(CNN) – Cuando el huracán Irma amenazó con arruinar la fiesta del tercer cumpleaños de Willow Stine, el equipo de un hospital de St. Petersburg, Florida, llegó al rescate.

Willow fue diagnosticada con leucemia el pasado viernes, justo dos días antes de que el ciclón golpeara el estado. Ahora se encuentra con su madre en el Johns Hopkins All Children's Hospital, preparándose para quimioterapia.

Su mamá no tenía nada preparado para celebrarle el cumpleaños este domingo: ni regalos, ni pastel ni decoraciones.

También le faltaba uno de los ingredientes claves para una fiesta de cumpleaños: familiares y amigos. Para ellos no resultaba seguro viajar desde su casa en Wesley Chapel, a más de 64 kilómetros del hospital.

“Yo estaba como… no sé cuánto más pueda aguantar”, confesó la madre de Willow, Jennifer Stine. “Mi bebé está cumpliendo tres años, tiene cáncer y como si fuera poco mi hija de cuatro años y mi esposo están a hora y media de distancia en medio de un huracán. Simplemente, estoy tratando de procesar todo esto”, añadió.

Y ese fue el momento en el que el hospital decidió intervenir.

Revisando una reserva de juguetes nuevos en la clínica, enfermeras y especialistas que atienden a Willow empezaron a empacar varios regalos . Entre ellos, una muñeca, un juego, libros, plastilina Play-Doh y una máquina para hacer burbujas.

“¡Siempre quise esto!”, repetía Willow cada vez que abría un regalo.
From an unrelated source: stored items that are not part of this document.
Lemma modname_win_ok frames bt i : bw_ok frames bt → 0 ≤ i → Z.of_nat (length frames) ≤ MAX_FRAMES →
  wp mod_env_win (ffthread_backtrace_modname_win bt i) (λ '(n, bt') _, bw_ok frames bt' ∧
    (is_Some n ↔ ffthread_backtrace_frame frames i ≠ 0 ∧ is_Some (frame_mod frames i))) never tt.
Proof.
  intros Hb Hi Hn. unfold ffthread_backtrace_modname_win, bw_n. rewrite (proj1 Hb).
  destruct (Z.leb_spec (Z.of_nat (length frames)) i) as [Hge|Hlt]; cbn [orb].
  { cbn. split; [done|]. unfold frame_mod. rewrite lookup_ge_None_2 by lia. split; [by intros []|by intros [_ []]]. }
  destruct (Z.eqb_spec (ffthread_backtrace_frame frames i) 0) as [E|E].
  { cbn. split; [done|]. split; [by intros []|tauto]. }
  apply wp_bind. eapply wp_mono; [by apply module_wp| |done]. intros [bt'|] [] H; cbn.
  - destruct H as [H H2]. intros [n nm] [] _. cbn. split; [destruct H as [Hf Hc]; by split|].
    split; [|by eexists]. intros _. split; [done|]. destruct (frame_mod frames i); [by eexists|done].
  - rewrite H. split; [done|]. split; [by intros []|by intros [_ []]].
Qed.

(** Queries: the base or the name of the module of a frame. *)
Inductive bt_query := BaseOf (i : Z) | NameOf (i : Z).
Definition ask (bt : ffthread_bt) (q : bt_query) : prog unixE ((Z + option cstr) * ffthread_bt) :=
  match q with
  | BaseOf i => let* '(b, bt) := ffthread_backtrace_modbase bt i in Ret (inl b, bt)
  | NameOf i => let* '(n, bt) := ffthread_backtrace_modname bt i in Ret (inr n, bt)
  end.
Fixpoint ask_all (bt : ffthread_bt) (qs : list bt_query) : prog unixE (list (Z + option cstr)) :=
  match qs with
  | [] => Ret []
  | q :: qs => let* '(a, bt) := ask bt q in let* l := ask_all bt qs in Ret (a :: l)
  end.

(** The right answers: of the frame's own module, NULL outside of the backtrace and of all modules. *)
Definition answer (frames : list Z) (q : bt_query) : Z + option cstr :=
  match q with
  | BaseOf i => inl (default 0 (fst <$> frame_mod frames i))
  | NameOf i => inr (if ffthread_backtrace_frame frames i =? 0 then None else snd <$> frame_mod frames i)
  end.
Definition query_index (q : bt_query) : Z := match q with BaseOf i | NameOf i => i end.

Lemma frame_mod_out frames i : Z.of_nat (length frames) ≤ i → frame_mod frames i = None.
Proof. intros Hi. unfold frame_mod. by rewrite lookup_ge_None_2 by lia. Qed.

Lemma ask_wp frames bt q : bt_ok frames bt → 0 ≤ query_index q → Z.of_nat (length frames) ≤ MAX_FRAMES →
  wp mod_env (ask bt q) (λ '(a, bt') _, bt_ok frames bt' ∧ a = answer frames q) never tt.
Proof.
  intros Hb Hi Hn. assert (bt_n bt = Z.of_nat (length frames)) as Hbn by (unfold bt_n; by rewrite (proj1 Hb)).
  destruct q as [i|i]; cbn [ask query_index answer] in *; apply wp_bind;
    [unfold ffthread_backtrace_modbase|unfold ffthread_backtrace_modname]; rewrite Hbn;
    (destruct (Z.leb_spec (Z.of_nat (length frames)) i) as [Hge|Hlt]; cbn [orb];
      [rewrite frame_mod_out by done; cbn; split; [done|]; try done; by destruct (_ =? 0)|]).
  - apply wp_bind. eapply wp_mono; [by apply dladdr_wp| |done]. intros [ok bt'] [] [H ->]; cbn. by destruct ok.
  - rewrite (proj1 Hb). destruct (_ =? 0); [cbn; by split|].
    apply wp_bind. eapply wp_mono; [by apply dladdr_wp| |done]. intros [ok bt'] [] [H ->]; cbn. by destruct ok.
Qed.

(** C22: a backtrace on UNIX answers every sequence of queries, in any order and with any indices, with
    the base and the name of the module of that very frame, although only the last module that was looked up
    is remembered; a failed look-up replaces neither it nor, as the C libraries do, the structure that dladdr() fills. *)
Theorem backtrace_queries_ok qs : Forall (λ q, 0 ≤ query_index q) qs →
  wp mod_env (let* '(n, bt) := ffthread_backtrace in let* l := ask_all bt qs in Ret (n, bt_frames bt, l))
    (λ '(n, frames, l) _, n = Z.of_nat (length frames) ∧ l = answer frames <$> qs) never tt.
Proof.
  intros Hq. cbn. intros frames [] Hn. apply wp_bind.
  assert (∀ bt, bt_ok frames bt → wp mod_env (ask_all bt qs) (λ l _, l = answer frames <$> qs) never tt) as HA.
  { induction Hq as [|q qs Hi Hq IH]; intros bt Hb; [done|]. cbn [ask_all]. apply wp_bind.
    eapply wp_mono; [by apply ask_wp| |done]. intros [a bt'] [] [Hb' ->]. apply wp_bind.
    eapply wp_mono; [by apply IH| |done]. intros l [] ->. done. }
  eapply wp_mono; [apply HA; split; [done|by left]| |done]. intros l [] ->. cbn. split; [|done].
  unfold MAX_FRAMES in Hn. apply s32_small. unfold is_s32. lia.
Qed.
End lookups.

(** *** Printing *)

(** The string owns its block, and nothing else is allocated. *)
Definition str_owned (m : gset Z) (g : growstr) (s s' : ustate) : Prop :=
  us_fds s' = us_fds s ∧ us_dirs s' = us_dirs s ∧ us_unlinked s' = us_unlinked s ∧ us_io s' = us_io s ∧
  ((g_ptr g = 0 ∧ us_mem s' = m) ∨ (0 < g_ptr g ∧ (g_ptr g ∉ m) ∧ us_mem s' = {[g_ptr g]} ∪ m)).
Class BtFmtLaws (B : BtFmt) : Prop := {
  str_alloc_law n s : wp ustep (ffstr_alloc n) (λ g s', str_owned (us_mem s) g s s') never s;
  str_growfmt_law m g i f o n b s : str_owned m g s s →
    wp ustep (ffstr_growfmt g i f o n b) (λ g' s', str_owned m g' s s') never s;
  str_free_law m g s : str_owned m g s s → wp ustep (ffstr_free g) (λ _ s',
    us_fds s' = us_fds s ∧ us_dirs s' = us_dirs s ∧ us_unlinked s' = us_unlinked s ∧ us_io s' = us_io s ∧ us_mem s' = m) never s;
}.

Lemma str_owned_same m g s s1 s2 : str_owned m g s s1 → same s1 s2 → str_owned m g s s2.
Proof. intros (A1 & A2 & A3 & A4 & A5) (B1 & B2 & B3 & B4 & B5). unfold str_owned. rewrite B1, B2, B3, B4, B5. auto. Qed.
Lemma str_owned_trans m g g' s s1 s2 : str_owned m g s s1 → str_owned m g' s1 s2 → str_owned m g' s s2.
Proof. intros (A1 & A2 & A3 & A4 & _) (B1 & B2 & B3 & B4 & B5). unfold str_owned. split_and!; [congruence..|done]. Qed.
Lemma str_owned_self m g s s1 : str_owned m g s s1 → str_owned m g s1 s1.
Proof. intros (_ & _ & _ & _ & A5). by split_and!. Qed.

Lemma query_same bt i s : wp ustep (ffthread_backtrace_modbase bt i) (λ _ s', same s s') never s ∧
  wp ustep (ffthread_backtrace_modname bt i) (λ _ s', same s s') never s.
Proof.
  assert (wp ustep (bt_dladdr bt i) (λ _ s', same s s') never s) as H.
  { unfold bt_dladdr. destruct (negb _); [|by cbn]. cbn. intros [r info] s1 H1. by destruct (r =? 0). }
  unfold ffthread_backtrace_modbase, ffthread_backtrace_modname. split.
  - destruct (_ <=? _); [by cbn|]. apply wp_bind. eapply wp_mono; [exact H| |done]. by intros [[] ?] s1 H1.
  - destruct (_ || _); [by cbn|]. apply wp_bind. eapply wp_mono; [exact H| |done]. by intros [[] ?] s1 H1.
Qed.

Section print_laws.
Context `{B : BtFmt, !BtFmtLaws B}.

Lemma print_frames_wp m k : ∀ i bt g s0 s, str_owned m g s0 s →
  wp ustep (print_frames k i bt g) (λ g' s', str_owned m g' s0 s') never s.
Proof using All.
  induction k as [|k IH]; intros i bt g s0 s Hg; [done|]. cbn [print_frames]. unfold print_step.
  apply wp_bind, wp_bind. eapply wp_mono; [apply query_same| |done]. intros [b1 bt1] s1 H1.
  apply wp_bind. eapply wp_mono; [apply query_same| |done]. intros [n bt2] s2 H2.
  apply wp_bind. eapply wp_mono; [apply query_same| |done]. intros [b2 bt3] s3 H3.
  assert (str_owned m g s0 s3) as Hg3 by (eapply str_owned_same; [exact Hg|eauto using same_trans]).
  apply wp_bind. eapply wp_mono; [eapply str_growfmt_law, str_owned_self, Hg3| |done].
  intros g' s4 H4. cbn [wp]. apply IH. by eapply str_owned_trans.
Qed.

(** Printing terminates, writes at most once, and releases its memory, whatever fails. *)
Lemma print_ok fd limit s : wp ustep (ffthread_backtrace_print fd limit) (λ _ s',
  us_mem s' = us_mem s ∧ us_fds s' = us_fds s ∧
  (us_io s' = us_io s ∨ ∃ d, us_io s' = us_io s ++ [IoWrite fd d])) never s.
Proof using All.
  unfold ffthread_backtrace_print. apply wp_bind. cbn -[print_frames Z.mul u32 s32]. intros frames s1 H1.
  apply wp_bind. eapply wp_mono; [apply str_alloc_law| |done]. intros g s2 H2.
  apply wp_bind. eapply wp_mono; [eapply print_frames_wp, H2| |done]. intros g' s3 H3.
  cbn. intros r s4 (E1 & E2 & E3 & E4 & Hr & E5).
  eapply wp_mono; [apply (str_free_law (us_mem s1) g')| |done].
  - destruct H3 as (_ & _ & _ & _ & H3). split_and!; [done..|]. by rewrite E2.
  - intros [] s5 (F1 & F2 & F3 & F4 & F5). destruct H1 as (A1 & A2 & A3 & A4 & A5), H3 as (B1 & B2 & B3 & B4 & _).
    split_and!; [congruence..|]. rewrite F4, E5, B4, A5. destruct (r =? -1); [by left|right; by eexists].
Qed.
End print_laws.

Lemma backtrace_queries_ok_witness :
  wp (mod_env (λ a, if a <? 100 then None else Some (100, [108])))
    (let* '(n, bt) := ffthread_backtrace in let* l := ask_all bt [BaseOf 0; NameOf 1; BaseOf 70] in Ret (n, bt_frames bt, l))
    (λ '(n, frames, l) _, length l = 3%nat) never tt.
Proof.
  eapply wp_mono; [apply (backtrace_queries_ok (λ a, if a <? 100 then None else Some (100, [108])) [BaseOf 0; NameOf 1; BaseOf 70])| |done].
  - repeat constructor; cbn; lia.
  - intros [[n fr] l] [] [_ ->]. reflexivity.
Defined.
Así quedó registrado en un video que fue compartido en YouTube.

Cuando la niña vio el pastel, inmediatamente movió su mano, que estaba libre de líneas intravenosas, para agarrar algo del glaseado.

En las imágenes, su madre aparece llorando en silencio mientras el personal del hospital le canta a Willow el “Feliz Cumpleaños”.

“Las enfermeras son increíbles. Son tan maravillosas”, señaló Stine. “Ella pudo volver a ser una niña pequeña de nuevo”, insistió. De hecho, el diagnóstico de Willow llegó unos días antes debido, precisamente, al huracán Irma.

En la tarde del pasado jueves, Stine recibió una llamada del consultorio del pediatra: le pedían reprogramar la revisión de Willow, agendada en un principio para este lunes. La solicitud era que llegara a la cita a finales de esta semana, cuando el huracán hubiera pasado.

Pero Stine lo dudó. Willow no había sido ella últimamente y estaba muy pálida. Entonces, la madre insistió en llevarla al otro día para el chequeo.

“Mi intuición de mamá me decía que no podía esperar”, reveló Stine.

El pediatra, quien notó un moretón preocupante en la pierna de Willow, la envió a una sala de emergencias local. Allí, los doctores la trasladaron de nuevo. Esta vez al hospital All Children’s en una ambulancia, donde finalmente fue diagnosticada con leucemia linfocítica aguda.

“Es la noticia más dolorosa y aterradora que puedes recibir”, describió Stein. Y luego señaló que Willow ha sido una valiente.

Aunque no le gusta estar atrapada en medio de agujas, sí disfruta cuidando a su mamá y a los animales de peluche. Con un estetoscopio de juguete –otro de los regalos del hospital– le pide a su mamá que inhale y exhale. También toma la presión arterial de los animales de felpa con un brazalete de juguete.

“Ella simplemente es una niña feliz”, explica su madre.

Y, además, inteligente, agrega la madre. Cuando una enfermera llegó para decirle que recibiría un “abrazo en el brazo”, Willow respondió: “¡No. Eso es la presión arterial!”.

Está programado que Willow empiece el tratamiento con quimioterapia este miércoles y permanecerá en el hospital al menos una semana más, después de eso.

Mientras tanto, su madre se siente aliviada por el hecho de que Irma se haya debilitado mientras viajaba por la costa oeste de la Florida, justo hacia donde se encuentran su hija mayor y su esposo.

“Me siento mucho más segura ahora”, afirmó en las últimas horas del domingo.

El camino que recorre Irma, con mucha menos fuerza, la ayuda a mantenerse fuerte por su hija. “Tienes que recobrar la compostura y ser fuerte por tus hijos… ser su ancla. Entonces, eso es lo que estamos haciendo”, agregó.